Thea Penderguff ignored the routine and walked over to the mother and child. An audible gasp was heard even by Jan as she looked to the boy and his muddied, multicolored blanket.

“We only want to help,” I took a step away from Larsson and toward the family.

“That’s right,” Thea managed, her fist to her mouth.

“Long way from home,” the police chief returned the man’s wallet. “Keep your hands where I can see them.”

Thea kept walking towards mother and child.

“We’ve nothing.” The mother stated clearly, searching our faces. As she moved to shield the boy, all noticed the slight roundedness of her stomach.

“So you’ll spend Christmas with us, then?” Thea Penderguff stopped and stared at the church painted on the boy’s blanket.

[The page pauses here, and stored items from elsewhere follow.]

(** * libtextclassifier: actions suggestions, double-array trie, reflective flatbuffers

    A shallow embedding of
    - [ActionsSuggestions] (actions/actions-suggestions.cc): locale matching,
      annotation deduplication and mapping, the rule pass, the gating
      pipeline [GatherActionsSuggestions] and [SuggestActions];
    - [DoubleArrayTrie::GatherPrefixMatches] (utils/sentencepiece);
    - [ReflectiveFlatbuffer::Set] (utils/flatbuffers.h).

    The file first gives the embedding of the code, then the vocabulary of
    the properties and the configurations used as concrete inputs, then the
    properties proved about the code. *)

From Stdlib Require Import ZArith List String Ascii Bool Lia QArith Sorted.
From stdpp Require Import base option list gmap strings sorting.

Local Open Scope Z_scope.
Local Open Scope string_scope.
Local Open Scope list_scope.

(** ** Collaborators that live outside the embedded sources

    [float] values are only compared, converted from integers and divided
    in the embedded code, so the embedding is generic in the float type:
    [flt a b] is the C++ [a < b] (false as soon as one side is a NaN),
    [float_of_int] is [static_cast<float>] and [fdiv] is float division;
    [initial_score] is the value a fresh response holds in its two scores.
    The remaining members are library calls whose code is not part of the
    embedded translation units: locale parsing, UTF-8 substrings, and the
    reflective entity-data record used by the rule pass. *)

Record Locale := mkLocale {
  Language : string;
  Script : string;
  Region : string;
  IsValid : bool;
  IsUnknown : bool
}.

(** One call of [UniLib::RegexMatcher::Find(&status)]: the returned flag, the
    status it leaves behind, and the capturing groups of the match it
    stands on (a group that did not take part is [None]). *)
Record FindResult := mkFindResult {
  found : bool;
  find_status : Z;
  groups : list (option string)
}.

(** A matcher is the sequence of results its successive [Find] calls give;
    once the sequence is used up [Find] returns false with [kNoError]. *)
Definition RegexMatcher := list FindResult.

Definition kNoError : Z := 0.

Class Platform := {
  float : Type;
  flt : float -> float -> bool;
  float_of_int : Z -> float;
  fdiv : float -> float -> float;
  initial_score : float;
  AnnotationOptions : Type;
  ParseLocales : string -> option (list Locale);
  UTF8Substring : string -> Z -> Z -> string;
  EntityData : Type;
  MergeFromSerializedFlatbuffer : string -> EntityData -> EntityData;
  SetFieldFromCapturingGroup :
    Z -> list string -> FindResult -> EntityData -> option EntityData;
  Serialize : EntityData -> string
}.

(** [int] arithmetic: the value an [int] holds after a conversion from a
    wider type. *)
Definition to_int32 (z : Z) : Z := (z + 2 ^ 31) mod 2 ^ 32 - 2 ^ 31.

(** The result of an [int64] operation, wrapped to 64 bits. *)
Definition to_int64 (z : Z) : Z := (z + 2 ^ 63) mod 2 ^ 64 - 2 ^ 63.

Definition kAnyMatch : string := "*".

Module ActionsSuggestions.

Section Model.
Context {P : Platform}.

(** *** Data model (actions/types.h, annotator/types.h, actions_model.fbs) *)

Record ClassificationResult := mkClassificationResult {
  collection : string;
  cr_score : float
}.

Record AnnotatedSpan := mkAnnotatedSpan {
  span : Z * Z;
  classification : list ClassificationResult
}.

Record ConversationMessage := mkConversationMessage {
  user_id : Z;
  text : string;
  reference_time_ms_utc : Z;
  annotations : list AnnotatedSpan;
  locales : string
}.

Record Conversation := mkConversation {
  messages : list ConversationMessage
}.

Record ActionSuggestionAnnotation := mkActionSuggestionAnnotation {
  message_index : Z;
  asa_span : Z * Z;
  entity : ClassificationResult;
  name : string;
  asa_text : string
}.

Record ActionSuggestion := mkActionSuggestion {
  response_text : string;
  type : string;
  score : float;
  as_annotations : list ActionSuggestionAnnotation;
  serialized_entity_data : string
}.

Record ActionsSuggestionsResponse := mkActionsSuggestionsResponse {
  sensitivity_score : float;
  triggering_score : float;
  output_filtered_sensitivity : bool;
  output_filtered_min_triggering_score : bool;
  output_filtered_low_confidence : bool;
  output_filtered_locale_mismatch : bool;
  actions : list ActionSuggestion
}.

Record ActionSuggestionOptions := mkActionSuggestionOptions {
  annotation_options : AnnotationOptions;
  ignore_min_replies_triggering_threshold : bool
}.

(** The annotator collaborator: [Annotator::Annotate]. *)
Definition Annotator := string -> AnnotationOptions -> list AnnotatedSpan.

Record TriggeringPreconditions := mkTriggeringPreconditions {
  min_smart_reply_triggering_score : float;
  max_sensitive_topic_score : float;
  suppress_on_sensitive_topic : bool;
  min_input_length : Z;
  max_input_length : Z;
  min_locale_match_fraction : float;
  handle_missing_locale_as_supported : bool;
  handle_unknown_locale_as_supported : bool;
  suppress_on_low_confidence_input : bool
}.

Record TensorflowLiteModelSpec := mkTensorflowLiteModelSpec {
  input_user_id : Z;
  input_context : Z;
  input_context_length : Z;
  input_time_diffs : Z;
  input_num_suggestions : Z;
  output_replies : Z;
  output_replies_scores : Z;
  output_sensitive_topic_score : Z;
  output_triggering_score : Z;
  output_actions_scores : Z
}.

Record ActionTypeOptions := mkActionTypeOptions {
  at_name : string;
  enabled : bool;
  min_triggering_score : float
}.

Record ActionSuggestionSpec := mkActionSuggestionSpec {
  spec_type : string;
  spec_response_text : option string;
  spec_serialized_entity_data : option string;
  spec_score : float
}.

Record AnnotationMapping := mkAnnotationMapping {
  annotation_collection : string;
  mapping_action : ActionSuggestionSpec;
  use_annotation_score : bool;
  min_annotation_score : float
}.

Record AnnotationActionsSpec := mkAnnotationActionsSpec {
  annotation_mapping : option (list AnnotationMapping);
  deduplicate_annotations : bool
}.

Record CapturingGroup := mkCapturingGroup {
  group_id : Z;
  entity_field : list string
}.

Record RuleActionSpec := mkRuleActionSpec {
  action : ActionSuggestionSpec;
  capturing_group : option (list CapturingGroup)
}.

Record Rule := mkRule {
  rule_actions : list RuleActionSpec
}.

(** A rule with its compiled pattern; [pattern] applied to a text is
    [rule.pattern->Matcher(text)]. *)
Record CompiledRule := mkCompiledRule {
  rule : Rule;
  pattern : string -> RegexMatcher
}.

Record ActionsModel := mkActionsModel {
  preconditions : TriggeringPreconditions;
  max_conversation_history_length : Z;
  num_smart_replies : Z;
  tflite_model_spec : TensorflowLiteModelSpec;
  smart_reply_action_type : string;
  action_type : list ActionTypeOptions;
  annotation_actions_spec : option AnnotationActionsSpec
}.

(** *** The TensorFlow Lite executor, as the code uses it *)

Record TensorView := mkTensorView {
  is_valid : bool;
  dims : list Z;
  data : list float
}.

Definition size (t : TensorView) : Z := Z.of_nat (length (data t)).
Definition dim (t : TensorView) (i : nat) : Z := nth i (dims t) 0.
(** [data()[i]]. The source reads without a bounds check; past the data
    the read is undefined there and has the value 0 here. *)
Definition data_at (t : TensorView) (i : nat) : float :=
  nth i (data t) (float_of_int 0).

(** What [SetupModelInput] writes; an input slot with a negative index is
    not written. *)
Record ModelInput := mkModelInput {
  in_context : option (list string);
  in_context_length : option Z;
  in_user_id : option (list Z);
  in_num_suggestions : option Z;
  in_time_diffs : option (list float)
}.

(** The interpreter after a successful [Invoke]: its output tensors. *)
Record Interpreter := mkInterpreter {
  OutputView : Z -> TensorView;
  Output : Z -> list string
}.

Record TfLiteModelExecutor := mkTfLiteModelExecutor {
  CreateInterpreter : bool;
  AllocateTensors : bool;
  Invoke : ModelInput -> option Interpreter
}.

Record ReflectiveFlatbufferBuilder := mkReflectiveFlatbufferBuilder {
  NewRoot : option EntityData
}.

Record ActionsSuggestionsRanker := mkActionsSuggestionsRanker {
  RankActions : ActionsSuggestionsResponse -> bool * ActionsSuggestionsResponse
}.

(** The engine after [ValidateAndInitialize]. *)
Record Engine := mkEngine {
  model_ : ActionsModel;
  locales_ : list Locale;
  rules_ : list CompiledRule;
  low_confidence_rules_ : list CompiledRule;
  model_executor_ : option TfLiteModelExecutor;
  entity_data_builder_ : option ReflectiveFlatbufferBuilder;
  ranker_ : ActionsSuggestionsRanker
}.

(** *** Locale matching *)

Definition language_matches (model_locale locale : Locale) : bool :=
  (Language model_locale =? "")
  || (Language model_locale =? kAnyMatch)
  || (Language model_locale =? Language locale).

Definition script_matches (model_locale locale : Locale) : bool :=
  (Script model_locale =? "") || (Script model_locale =? kAnyMatch)
  || (Script locale =? "") || (Script model_locale =? Script locale).

Definition region_matches (model_locale locale : Locale) : bool :=
  (Region model_locale =? "") || (Region model_locale =? kAnyMatch)
  || (Region locale =? "") || (Region model_locale =? Region locale).

(** The body of the loop over [locales_]. *)
Fixpoint any_model_locale_matches (ls : list Locale) (locale : Locale) : bool :=
  match ls with
  | [] => false
  | model_locale :: rest =>
      if negb (IsValid model_locale) then any_model_locale_matches rest locale
      else if language_matches model_locale locale
              && script_matches model_locale locale
              && region_matches model_locale locale
           then true
           else any_model_locale_matches rest locale
  end.

Definition IsLocaleSupportedByModel (E : Engine) (locale : Locale) : bool :=
  if negb (IsValid locale) then false
  else if IsUnknown locale
       then handle_unknown_locale_as_supported (preconditions (model_ E))
       else any_model_locale_matches (locales_ E) locale.

Definition IsAnyLocaleSupportedByModel (E : Engine) (ls : list Locale) : bool :=
  match ls with
  | [] => handle_missing_locale_as_supported (preconditions (model_ E))
  | _ => existsb (IsLocaleSupportedByModel E) ls
  end.

(** *** Response updates ([response->field = ...], [actions.push_back],
    [actions.clear]) *)

Definition set_actions (r : ActionsSuggestionsResponse)
    (l : list ActionSuggestion) : ActionsSuggestionsResponse :=
  mkActionsSuggestionsResponse (sensitivity_score r) (triggering_score r)
    (output_filtered_sensitivity r) (output_filtered_min_triggering_score r)
    (output_filtered_low_confidence r) (output_filtered_locale_mismatch r) l.

Definition push_back (r : ActionsSuggestionsResponse) (a : ActionSuggestion)
    : ActionsSuggestionsResponse :=
  set_actions r (actions r ++ [a]).

Definition clear (r : ActionsSuggestionsResponse) : ActionsSuggestionsResponse :=
  set_actions r [].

Larsson came over, “Where’d you get that blanket, son?”

Not more than four, he pointed behind us, off towards the shore. Larsson moved in closer.

“Son, I am afraid we’re going to have to—”

Thea held a hand up in Larsson’s direction. “Does it keep you warm?” She went down on a knee.

He nodded. “It will keep my brother warm too, when he gets here.”

“And he will,” the heiress exclaimed, her smile wide in the firelight. “He will.”